Dan bid’ah lughowiyah (bahasa) seperti perkataan umar bin Khaththab ketika mengumpulkan manusia untuk sholat tarawih :”Inilah sebaik-baiknya bid’ah”.[1]
Dan yang harus difahami adalah bahwa Allah dan Rosul-Nya selalu menyampaikan syari’at ini dengan makna syari’at, seperti bila Allah dan Rosul-Nya menyebutkan sholat, maka maknanya adalah perbuatan dan perkataan yang dimulai dengan takbirotul ihram dan diakhiri dengan salam. demikian pula kata bid’ah, bila diucapkan oleh pemilik syari’at maka harus dibawa kepada makna syari’at, bukan makna bahasa.
Bid’ah secara bahasa.
Secara etimologi, bid’ah artinya setiap perkara baru yang diadakan atau diciptakan tanpa adanya contoh terlebih dahulu. Sebagaimana firman Allah Ta’ala :
بَدِيْعُ السَّمَوَاتِ وَالأَرْضِ.
“Allah pencipta langit dan bumi (tanpa contoh)”. (QS Al Baqarah : 117).[2]
Makna secara bahasa ini mencakup perkara dunia dan akhirat, sehingga dapat kita katakan bahwa mobil, kereta, pesawat, handphone, ilmu mushtolah hadits dan lain-lain adalah bid’ah secara bahasa, karena tidak ada contoh sebelumnya. Namun sesuatu yang menurut bahasa bid’ah, belum tentu secara istilah dianggap bid’ah.
Bid’ah secara istilah.
Memang tidak ada dalam Al Qur’an dan assunnah nash yang menyebutkan definisi bid’ah secara istilah syari’at, akan tetapi para ulama memberikan definisi setelah mengumpulkan nash-nash syari’at.
Para ulama berbeda-beda ungkapan dalam mendefinisikan bid’ah. Imam Asy Syafi’I rahimahullah dalam riwayat Ar Rabie’ berkata :” Bid’ah adalah sesuatu yang menyelisihi al qur’an, atau sunnah, atau atsar para shahabat Rosulullah shallallahu ‘alaihi wasallam “.[3]
Asy Syathibi rahimahullah berkata,” Bid’ah adalah sebuah tata cara dalam agama yang dibuat-buat yang menyerupai syari’at yang maksudnya adalah berlebih-lebihan dalam beribadah kepada Allah Ta’ala”.[4]

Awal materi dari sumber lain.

Lemma trimRight_last s : outside cutset (lastByte (trimRightASCII s cutset)).
Proof.
  induction s as [|a r IH]; cbn [trimRightASCII]; [done|].
  destruct (trimRightASCII r cutset) as [|b r'] eqn:E.
  - destruct (contains cutset a) eqn:Ea; [done|]. by cbn.
  - exact IH.
Qed.

Lemma trimLeft_last s :
  trimLeftASCII s cutset = "" \/
  lastByte (trimLeftASCII s cutset) = lastByte s.
Proof.
  induction s as [|a r IH]; cbn [trimLeftASCII]; [by left|].
  destruct (contains cutset a); [|by right].
  destruct IH as [IH|IH]; [by left|].
  destruct r as [|b r']; [by left|]. right. by rewrite IH.
Qed.

Lemma Trim_trimmed s : trimmed cutset (Trim s cutset).
Proof.
  unfold Trim. split; [apply trimLeft_first|].
  destruct (trimLeft_last (trimRightASCII s cutset)) as [-> | ->]; [done|].
  apply trimRight_last.
Qed.

Lemma trimLeft_fixed s : outside cutset (firstByte s) -> trimLeftASCII s cutset = s.
Proof. destruct s as [|a r]; cbn; [done|]. by intros ->. Qed.

Lemma trimRight_cons a r :
  trimRightASCII (String a r) cutset =
  match trimRightASCII r cutset with
  | EmptyString => if contains cutset a then "" else String a ""
  | r' => String a r'
  end.
Proof. done. Qed.

Lemma trimRight_fixed s : outside cutset (lastByte s) -> trimRightASCII s cutset = s.
Proof.
  induction s as [|a r IH]; [done|].
  destruct r as [|b r'].
  - cbn. by intros ->.
  - intros Hl. rewrite trimRight_cons, IH by exact Hl. done.
Qed.

Lemma trimmed_fixed s : trimmed cutset s -> Trim s cutset = s.
Proof.
  intros [Hf Hl]. unfold Trim.
  rewrite trimRight_fixed by done. by apply trimLeft_fixed.
Qed.

Lemma Trim_idempotent s : Trim (Trim s cutset) cutset = Trim s cutset.
Proof. apply trimmed_fixed, Trim_trimmed. Qed.

(** What [Trim] removes lies in the cutset. *)
Lemma trimLeft_split s :
  exists l, s = l +:+ trimLeftASCII s cutset /\ allIn cutset l = true.
Proof.
  induction s as [|a r (l & E & Hl)]; [by exists ""|].
  cbn [trimLeftASCII]. destruct (contains cutset a) eqn:Ea.
  - exists (String a l). split; [|by cbn; rewrite Ea].
    change (String a l +:+ ?x) with (String a (l +:+ x)). by f_equal.
  - by exists "".
Qed.

Lemma trimRight_split s :
  exists r, s = trimRightASCII s cutset +:+ r /\ allIn cutset r = true.
Proof.
  induction s as [|a s (r & E & Hr)]; [by exists ""|].
  cbn [trimRightASCII].
  destruct (trimRightASCII s cutset) as [|b s'] eqn:Es.
  - change ("" +:+ r) with r in E. subst r.
    destruct (contains cutset a) eqn:Ea.
    + exists (String a s). split; [done|]. by cbn; rewrite Ea.
    + by exists s.
  - exists r. split; [|done].
    change (String a ?y +:+ ?x) with (String a (y +:+ x)). by f_equal.
Qed.

Lemma append_assoc (a b c : string) : (a +:+ b) +:+ c = a +:+ b +:+ c.
Proof.
  induction a as [|x a IH]; [done|].
  change (String x ((a +:+ b) +:+ c) = String x (a +:+ b +:+ c)).
  by f_equal.
Qed.

Lemma Trim_split s :
  exists l r, s = l +:+ Trim s cutset +:+ r /\
              allIn cutset l = true /\ allIn cutset r = true.
Proof.
  destruct (trimRight_split s) as (r & Er & Hr).
  destruct (trimLeft_split (trimRightASCII s cutset)) as (l & El & Hl).
  exists l, r. split; [|done].
  unfold Trim. by rewrite <- append_assoc, <- El.
Qed.

End TrimFacts.

(** ** cleanWhiteSpace *)

Lemma length_append (a b : string) :
  String.length (a +:+ b) = (String.length a + String.length b)%nat.
Proof.
  induction a as [|x a IH]; [done|].
  change (S (String.length (a +:+ b)) = S (String.length a + String.length b)).
  by f_equal.
Qed.

Lemma strip_prefix_Some (p s r : string) :
  strip_prefix p s = Some r -> s = p +:+ r.
Proof.
  revert s. induction p as [|x p IH]; intros s; cbn [strip_prefix].
  - by intros [= ->].
  - destruct s as [|y s]; [done|].
    destruct (Ascii.eqb x y) eqn:E; [|done].
    apply Ascii.eqb_eq in E as ->. intros Hs.
    change (String y s = String y (p +:+ r)). f_equal. by apply IH.
Qed.

Lemma strip_prefix_append (p r : string) : strip_prefix p (p +:+ r) = Some r.
Proof.
  induction p as [|x p IH]; [done|].
  change (strip_prefix (String x p) (String x (p +:+ r)) = Some r).
  cbn [strip_prefix]. by rewrite Ascii.eqb_refl.
Qed.

(** The first entry of a table that is a prefix of [s]. *)
Lemma firstMatch_Some (table : list string) (s r : string) :
  foldr (fun e acc => match strip_prefix e s with
                      | Some r => Some r
                      | None => acc
                      end) None table = Some r ->
  exists e, e ∈ table /\ strip_prefix e s = Some r.
Proof.
  induction table as [|e table IH]; cbn [foldr]; [done|].
  destruct (strip_prefix e s) as [r'|] eqn:E.
  - intros [= ->]. exists e. split; [left|done].
  - intros Hr. destruct (IH Hr) as (e' & Hin & He'). exists e'. split; [by right|done].
Qed.

Lemma firstMatch_None (table : list string) (s : string) :
  foldr (fun e acc => match strip_prefix e s with
                      | Some r => Some r
                      | None => acc
                      end) None table = None <->
  Forall (fun e => strip_prefix e s = None) table.
Proof.
  induction table as [|e table IH]; cbn [foldr].
  - split; [constructor|done].
  - rewrite Forall_cons. destruct (strip_prefix e s) as [r'|] eqn:E.
    + split; [done|]. by intros [? _].
    + rewrite IH. tauto.
Qed.

Lemma wsStrip_Some (s r : string) :
  wsStrip s = Some r -> exists e, e ∈ whiteSpaceRunes /\ s = e +:+ r.
Proof.
  intros Hs. destruct (firstMatch_Some _ _ _ Hs) as (e & Hin & He).
  exists e. split; [done|]. by apply strip_prefix_Some.
Qed.

(** The UTF-8 encodings of the class are prefix-free: an input that starts
    with one of them matches that one. *)
Lemma wsStrip_rune :
  Forall (fun e => forall r, wsStrip (e +:+ r) = Some r) whiteSpaceRunes.
Proof. repeat constructor. Qed.

Lemma wsStrip_append (e r : string) :
  e ∈ whiteSpaceRunes -> wsStrip (e +:+ r) = Some r.
Proof.
  intros Hin. pose proof wsStrip_rune as Hf.
  rewrite Forall_forall in Hf. by apply Hf.
Qed.

Lemma wsStrip_length (s r : string) :
  wsStrip s = Some r -> (String.length r < String.length s)%nat.
Proof.
  intros Hs. destruct (wsStrip_Some _ _ Hs) as (e & Hin & ->).
  rewrite length_append.
  assert (Forall (fun e => 0 < String.length e)%nat whiteSpaceRunes) as Hf
    by (repeat constructor; cbn; lia).
  rewrite Forall_forall in Hf. specialize (Hf e Hin). lia.
Qed.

Ibnu Rajab rahimahullah berkata,” Yang dimaksud dengan bid’ah adalah setiap yang diadakan dari apa-apa yang tidak ada asalnya dalam syariat yang menunjukkan kepadanya, adapun bila ada asal (dalil) syari’at yang menunjukkan kepadanya maka bukanlah bid’ah secara syari’at walaupun dianggap bid’ah secara bahasa”.[5]
As suyuthi rahimahullah berkata,”Bid’ah adalah ungkapan tentang perbuatan yang bertabrakan dengan syari’at dengan cara menyelisihinya atau melakukannya dengan cara menambah atau mengurangi”.[6]
Dari definisi para ulama di atas dapat kita simpulkan dalam beberapa poin :
1. Ruang lingkup bid’ah secara istilah hanya terbatas dalam masalah agama (ibadah), ini di tunjukkan oleh definisi As Syathibi. Bid’ah inilah yang maksud oleh Nabi shallallahu ‘alaihi wasallam bahwa setiap bid’ah adalah sesat.
Maka keluar dari batasan “agama” adalah masalah yang bersifat duniawi. Mengapa demikian ? karena dalil-dalil syari’at menunjukkan bahwa pada asalnya segala sesuatu yang berhubungan dengan masalah duniawi adalah halal dan suci, diantaranya adalah firman Allah Ta’ala QS Al Baqarah ayat 29 :
هُوَ الَّذِيْ خَلَقَ لَكُمْ مَّا فِي الأَرْضِ جَمِيْعًا
“Dialah (Allah) yang menciptakan untukmu semua yang ada di bumi ini”.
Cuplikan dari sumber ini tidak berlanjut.